Estéreo Picnic is a music festival that takes place annually in Bogotá, Colombia. It began in 2010 as a one-day festival showcasing mainly Colombian artists, but low turnout and financial losses during its first three years resulted in a strategic change of direction in 2013, becoming a multi-day festival on a bigger site and inviting major international bands to play alongside artists from Colombia and other Latin American countries. As a result, attendance increased markedly and Estéreo Picnic is now Colombia's biggest alternative music festival and one of the most important music festivals in South America. The musical style of the festival is similar to that of Lollapalooza and European festivals such as Glastonbury, focusing on alternative rock, indie music, punk rock, reggae, electronica and hip hop.

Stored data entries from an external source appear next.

(* ===== verification/Http.v ===== *)
(** * HTTP and gRPC middleware, readiness

    [Http.v] models the global middleware of infra/middleware/http (recovery, security headers,
    request id, logging, metrics, load shedding, timeout, CORS, per-client rate limit, API
    keys, error handler) with the chain that composes them (chain.go), the interceptors of
    infra/middleware/grpc with theirs, and of infra/http the response helpers, the readiness
    endpoint and the asynchronous command endpoint.

    Of gin the model has the context, the response writer and [c.Next], which is the argument
    [next].  Calls to zap and Prometheus are recorded in the world in the order they are made.
    The tracing middleware and gin-contrib/cors are arguments of the chain.  A request is one
    step for the others, except in the section on load shedding. *)

From S2P Require Import Prelude Errors GoText Event RateLimit Config Json EventStream.
Local Open Scope go_scope.

(** ** The request and the response *)

(** The bodies of infra/http: response.go, readiness.go, async.go. *)
Record ErrorResponse := {
  er_Type : string; er_Status : Z; er_Code : string; er_Message : string;
  er_Instance : string; er_RequestID : string
}.
Record checkResult := { cr_Status : string; cr_Error : string }.
Record readinessResponse := { rr_Status : string; rr_Checks : gmap string checkResult }.
Record AsyncResponse := { ar_RequestID : string; ar_Status : string; ar_StatusURL : string }.
(** The envelope of httputil. *)
Record Response := { rs_Data : option json; rs_Error : option json }.
Inductive body :=
| ErrorBody (e : ErrorResponse)
| EnvelopeBody (r : Response)
| ReadinessBody (r : readinessResponse)
| AsyncBody (a : AsyncResponse)
| OtherBody (text : string).

Record request := {
  rq_Method : string; rq_Path : string; rq_FullPath : string; rq_ClientIP : string;
  rq_headers : gmap string string
}.
(** [headers] are the ones sent: a header set after the first body is not. *)
Record writer := { Status : Z; Written : bool; headers : gmap string string; bodies : list body }.
(** [g_keys] are the string values of [c.Set], [g_ctx] those of the request's context. *)
Record gin := {
  g_request : request; g_keys : gmap string string; g_ctx : gmap string string;
  g_deadline : option time; g_cancelled : bool; g_errors : list error;
  g_writer : writer; g_aborted : bool
}.

Definition with_writer (f : writer → writer) (g : gin) : gin :=
  {| g_request := g_request g; g_keys := g_keys g; g_ctx := g_ctx g; g_deadline := g_deadline g;
     g_cancelled := g_cancelled g; g_errors := g_errors g; g_writer := f (g_writer g); g_aborted := g_aborted g |}.
Definition with_context (ctx : gmap string string) (d : option time) (c : bool) (g : gin) : gin :=
  {| g_request := g_request g; g_keys := g_keys g; g_ctx := ctx; g_deadline := d; g_cancelled := c;
     g_errors := g_errors g; g_writer := g_writer g; g_aborted := g_aborted g |}.
Definition GetHeader (k : string) (g : gin) : string := default "" (rq_headers (g_request g) !! k).
(** [c.Header]: an empty value removes the header. *)
Definition Header (k v : string) (g : gin) : gin := with_writer (λ w,
  if Written w then w
  else {| Status := Status w; Written := false; bodies := bodies w;
          headers := if (v =? "")%string then delete k (headers w) else <[k := v]> (headers w) |}) g.
Definition Set_ (k v : string) (g : gin) : gin :=
  {| g_request := g_request g; g_keys := <[k := v]> (g_keys g); g_ctx := g_ctx g; g_deadline := g_deadline g;
     g_cancelled := g_cancelled g; g_errors := g_errors g; g_writer := g_writer g; g_aborted := g_aborted g |}.
(** [c.JSON]: a status can only be set before the first body. *)
Definition write_json (status : Z) (b : body) (g : gin) : gin := with_writer (λ w,
  {| Status := if Written w then Status w else status; Written := true; headers := headers w;
     bodies := bodies w ++ [b] |}) g.
Definition AbortWithStatusJSON (status : Z) (b : body) (g : gin) : gin :=
  let g := write_json status b g in
  {| g_request := g_request g; g_keys := g_keys g; g_ctx := g_ctx g; g_deadline := g_deadline g;
     g_cancelled := g_cancelled g; g_errors := g_errors g; g_writer := g_writer g; g_aborted := true |}.

(** ** infra/http/response.go *)

Definition newErrorResponse (status : Z) (code message : string) : ErrorResponse :=
  {| er_Type := ErrorTypeURI code; er_Status := status; er_Code := code; er_Message := message;
     er_Instance := EmptyString; er_RequestID := EmptyString |}.
Definition AbortWithError (status : Z) (code message : string) (g : gin) : gin :=
  let resp := newErrorResponse status code message in
  AbortWithStatusJSON status
    (ErrorBody {| er_Type := er_Type resp; er_Status := er_Status resp; er_Code := er_Code resp;
                  er_Message := er_Message resp; er_Instance := rq_Path (g_request g);
                  er_RequestID := default "" (g_keys g !! "request_id") |}) g.
Definition AbortUnauthorized (message : string) : gin → gin := AbortWithError 401 ErrUnauthorized message.
Definition AbortForbidden (message : string) : gin → gin := AbortWithError 403 ErrForbidden message.
Definition AbortTooManyRequests (message : string) (g : gin) : gin :=
  AbortWithError 429 ErrRateLimited message (Header "Retry-After" "1" g).
Definition AbortServiceUnavailable (message : string) (g : gin) : gin :=
  AbortWithError 503 ErrUnavailable message (Header "Retry-After" "1" g).
Definition AbortInternalError (message : string) : gin → gin := AbortWithError 500 ErrInternal message.
Definition AbortBadRequest (message : string) : gin → gin := AbortWithError 400 ErrValidation message.
Definition JSON (status : Z) (data : body) : gin → gin := write_json status data.
Definition Accepted (data : body) : gin → gin := write_json 202 data.

(** The helpers by their calls. *)
Inductive platform_reply :=
| Unauthorized (message : string) | Forbidden (message : string) | TooManyRequests (message : string)
| ServiceUnavailable (message : string) | InternalError (message : string) | BadRequest (message : string)
| Json (status : Z) (data : body) | Async (data : body).
Definition reply (r : platform_reply) : gin → gin :=
  match r with
  | Unauthorized message => AbortUnauthorized message
  | Forbidden message => AbortForbidden message
  | TooManyRequests message => AbortTooManyRequests message
  | ServiceUnavailable message => AbortServiceUnavailable message
  | InternalError message => AbortInternalError message
  | BadRequest message => AbortBadRequest message
  | Json status data => JSON status data
  | Async data => Accepted data
  end.
(** The code and message of a reply that aborts. *)
Definition abort_code (r : platform_reply) : option (string * string) :=
  match r with
  | Unauthorized m => Some (ErrUnauthorized, m) | Forbidden m => Some (ErrForbidden, m)
  | TooManyRequests m => Some (ErrRateLimited, m) | ServiceUnavailable m => Some (ErrUnavailable, m)
  | InternalError m => Some (ErrInternal, m) | BadRequest m => Some (ErrValidation, m)
  | Json _ _ | Async _ => None
  end.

Among the acts to have played at Estéreo Picnic since 2013 are American artists The Killers, Red Hot Chili Peppers, Pixies, Nine Inch Nails, Kings of Leon, Jack White, and Snoop Dogg, British groups Gorillaz, New Order, Foals, Kasabian, Mumford & Sons, and Florence and the Machine, and Australian bands Empire of the Sun and Tame Impala. The festival has also featured many of the major groups of the Latin American alternative music scene, including Calle 13, Babasónicos, Café Tacuba, Los Fabulosos Cadillacs, and Aterciopelados, as well as sets from high-profile DJs and dance acts such as Deadmau5, Tiësto, Skrillex, Major Lazer, and Calvin Harris.

History 
The festival was the brainchild of four Colombian friends, Sergio Pabón, Santiago Vélez, Julián Martínez and Julio Correal, who came up with the idea of holding a festival of alternative music in Bogotá after discussing similar festivals that they had attended abroad. Recruiting three more acquaintances, Juan David Shool, Philippe Siegenthaler y Gabriel García, the seven founded a company, Sueño Estéreo (Stereo Dream), to put on the festival. The first edition of Estéreo Picnic was held on 24 April 2010 and featured mostly Colombian acts, headed by American rapper Matisyahu and Belgian dance act 2manydjs. However, the festival attracted fewer than 3000 people. In 2011 and 2012 the promoters more than doubled the number of acts appearing, but attendance was still low, with 4500 people turning up in 2011 and 6000 in 2012. The promoters made a loss of US$80,000 on the 2011 festival, and US$200,000 on the 2012 festival, with the festival only surviving by being subsidised by the money made on other concerts put on by the promoters.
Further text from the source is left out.